--- DIRECTIONS ---
I need the lines below from the one with "as [Hok1 _]. fold st1 in Hok1." down to the one with "unfold st1. rewrite" reproduced exactly, both ends included, and nothing else.

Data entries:
Definition run_call (g : SnowflakeGenerator) (st : GeneratorState) (call : IdCall) : GeneratorState * list Z :=
  match call with
  | OneId clock => let '(st', r) := next_id g st clock in (st', returned (result_bind r (fun id => Ok [id])))
  | ManyIds clocks count => let '(st', r) := next_ids g st clocks count in (st', returned r)
  end.

Fixpoint issued (g : SnowflakeGenerator) (st : GeneratorState) (calls : list IdCall) : list Z :=
  match calls with
  | [] => []
  | call :: rest => let '(st', ids) := run_call g st call in ids ++ issued g st' rest
  end.

Definition requested (call : IdCall) : Z :=
  match call with OneId _ => 1 | ManyIds _ count => Z.of_nat count end.

Definition reads (call : IdCall) (c : Z) : Prop :=
  match call with OneId clock => clock = Some c | ManyIds clocks _ => exists i, clocks i = Some c end.

Definition total_requested (calls : list IdCall) : Z := foldr (fun call n => requested call + n) 0 calls.

Lemma total_requested_nonneg calls : 0 <= total_requested calls.
Proof.
  induction calls as [|call calls IH]; cbn; [lia|]. assert (0 <= requested call) by (destruct call; cbn; lia).
  unfold total_requested in IH. lia.
Qed.

Lemma issued_good g st calls b :
  gen_ok g -> st_ok st -> last_timestamp st <= b -> bound_ok g (b + total_requested calls) ->
  (forall call c, call ∈ calls -> reads call c -> epoch g <= c <= b) ->
  exists st', good_run g st st' (issued g st calls).
Proof.
  intros Hg. revert st b. induction calls as [|call calls IH]; intros st b Hst Hl Hbd Hc.
  { exists st. by apply good_run_nil. }
  cbn [issued]. pose proof (total_requested_nonneg calls) as Ht.
  change (total_requested (call :: calls)) with (requested call + total_requested calls) in Hbd.
  assert (let '(st', ids) := run_call g st call in
          good_run g st st' ids /\ last_timestamp st' <= b + requested call) as Hstep.
  { pose proof (Hc call) as Hcall. destruct call as [clock|clocks count]; cbn [run_call requested reads] in *.
    - pose proof (next_id_good g st clock b Hg Hst Hl) as H. destruct (next_id g st clock) as [st' r].
      apply H; [unfold bound_ok in *; lia|]. intros c Hr. apply Hcall; [by apply elem_of_cons; left|done].
    - unfold next_ids. pose proof (next_ids_loop_good g count st clocks (Z.of_nat count) b Hg Hst Hl) as H.
      destruct (next_ids_loop count g st clocks (Z.of_nat count)) as [st' r].
      apply H; [lia|unfold bound_ok in *; lia|]. intros i c Hr.
      apply Hcall; [by apply elem_of_cons; left|by exists i]. }
  destruct (run_call g st call) as [st1 ids]. destruct Hstep as [Hrun Hl1].
  destruct (IH st1 (b + requested call)) as [st' Hrest].
  - by destruct Hrun.
  - done.
  - by rewrite <-Z.add_assoc.
  - intros call' c Hin Hr. pose proof (Hc call' c ltac:(by apply elem_of_cons; right) Hr).
    assert (0 <= requested call) by (destruct call; cbn; lia). lia.
  - exists st'. by eapply good_run_app.
Qed.

Lemma next_ids_loop_spec fuel g st c n :
  gen_ok g -> st_ok st -> epoch g <= c -> clock_ok st c = true ->
  bound_ok g (Z.max c (last_timestamp st) + 1 + Z.of_nat n) -> (n < fuel)%nat ->
  next_ids_loop fuel g st (fun _ => Some c) (Z.of_nat (S n)) =
  (state_at (next_pos st c + Z.of_nat n) (obs_after st c), Ok (run_ids g (next_pos st c) (S n))).
Proof.
  intros Hg. revert st n. induction fuel as [|fuel IH]; intros st n Hst He Hclk Hbd Hf; [lia|].
  pose proof Hg as (w & _ & _ & Hep).
  destruct (next_chunk_run g st c (Z.of_nat (S n))) as (k & Hk0 & Hk & Hchunk);
    [done|done|done|unfold bound_ok in *; lia|done|lia|].
  cbn [next_ids_loop]. rewrite (proj2 (Z.leb_gt _ 0)) by lia. rewrite Hchunk.
  assert (length (run_ids g (next_pos st c) k) = k) as Hlen
    by (unfold run_ids; rewrite length_fmap, length_seqZ; lia).
  rewrite Hlen.
  destruct (decide (k = S n)) as [->|Hne].
  { replace (Z.of_nat (S n) - Z.of_nat (S n)) with 0 by lia. destruct fuel; simpl;
      rewrite app_nil_r; do 2 f_equal; lia. }
  destruct (next_pos_bounds st c Hst ltac:(lia)) as [Hlt Htime].
  assert (0 <= next_pos st c) as Hnn by (destruct Hst; unfold st_pos, pos in Hlt; lia).
  set (st1 := state_at (next_pos st c + (Z.of_nat k - 1)) (obs_after st c)).
  destruct (state_at_ok (next_pos st c + (Z.of_nat k - 1)) (obs_after st c) ltac:(lia))
    as [Hok1 _]. fold st1 in Hok1.
  destruct (clock_ok_again st c ((next_pos st c + (Z.of_nat k - 1)) / 4096)
              ((next_pos st c + (Z.of_nat k - 1)) mod 4096) Hclk) as [Hc2 Ho2].
  fold (state_at (next_pos st c + (Z.of_nat k - 1)) (obs_after st c)) in Hc2, Ho2.
  fold st1 in Hc2, Ho2.
  replace (Z.of_nat (S n) - Z.of_nat k) with (Z.of_nat (S (n - k))) by lia.
  assert (last_timestamp st1 <= Z.max c (last_timestamp st) + 1 + (Z.of_nat k - 1)) as Hlast.
  { simpl. pose proof (Z.div_mod (next_pos st c) 4096 ltac:(lia)).
    pose proof (Z.mod_pos_bound (next_pos st c) 4096 ltac:(lia)).
    apply Z.lt_succ_r. apply Z.div_lt_upper_bound; lia. }
  rewrite (IH st1 (n - k)%nat);
    [|done|done|done|unfold bound_ok in *; lia|lia].
  unfold st1. rewrite (next_pos_after st) by (try done; lia). fold st1. rewrite Ho2. simpl.
  replace (next_pos st c + (Z.of_nat k - 1) + 1) with (next_pos st c + Z.of_nat k) by lia.
  replace (S n) with (k + S (n - k))%nat by lia. rewrite run_ids_app. do 2 f_equal. lia.
Qed.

--- WRITTEN RESPONSE ---
    as [Hok1 _]. fold st1 in Hok1.
  destruct (clock_ok_again st c ((next_pos st c + (Z.of_nat k - 1)) / 4096)
              ((next_pos st c + (Z.of_nat k - 1)) mod 4096) Hclk) as [Hc2 Ho2].
  fold (state_at (next_pos st c + (Z.of_nat k - 1)) (obs_after st c)) in Hc2, Ho2.
  fold st1 in Hc2, Ho2.
  replace (Z.of_nat (S n) - Z.of_nat k) with (Z.of_nat (S (n - k))) by lia.
  assert (last_timestamp st1 <= Z.max c (last_timestamp st) + 1 + (Z.of_nat k - 1)) as Hlast.
  { simpl. pose proof (Z.div_mod (next_pos st c) 4096 ltac:(lia)).
    pose proof (Z.mod_pos_bound (next_pos st c) 4096 ltac:(lia)).
    apply Z.lt_succ_r. apply Z.div_lt_upper_bound; lia. }
  rewrite (IH st1 (n - k)%nat);
    [|done|done|done|unfold bound_ok in *; lia|lia].
  unfold st1. rewrite (next_pos_after st) by (try done; lia). fold st1. rewrite Ho2. simpl.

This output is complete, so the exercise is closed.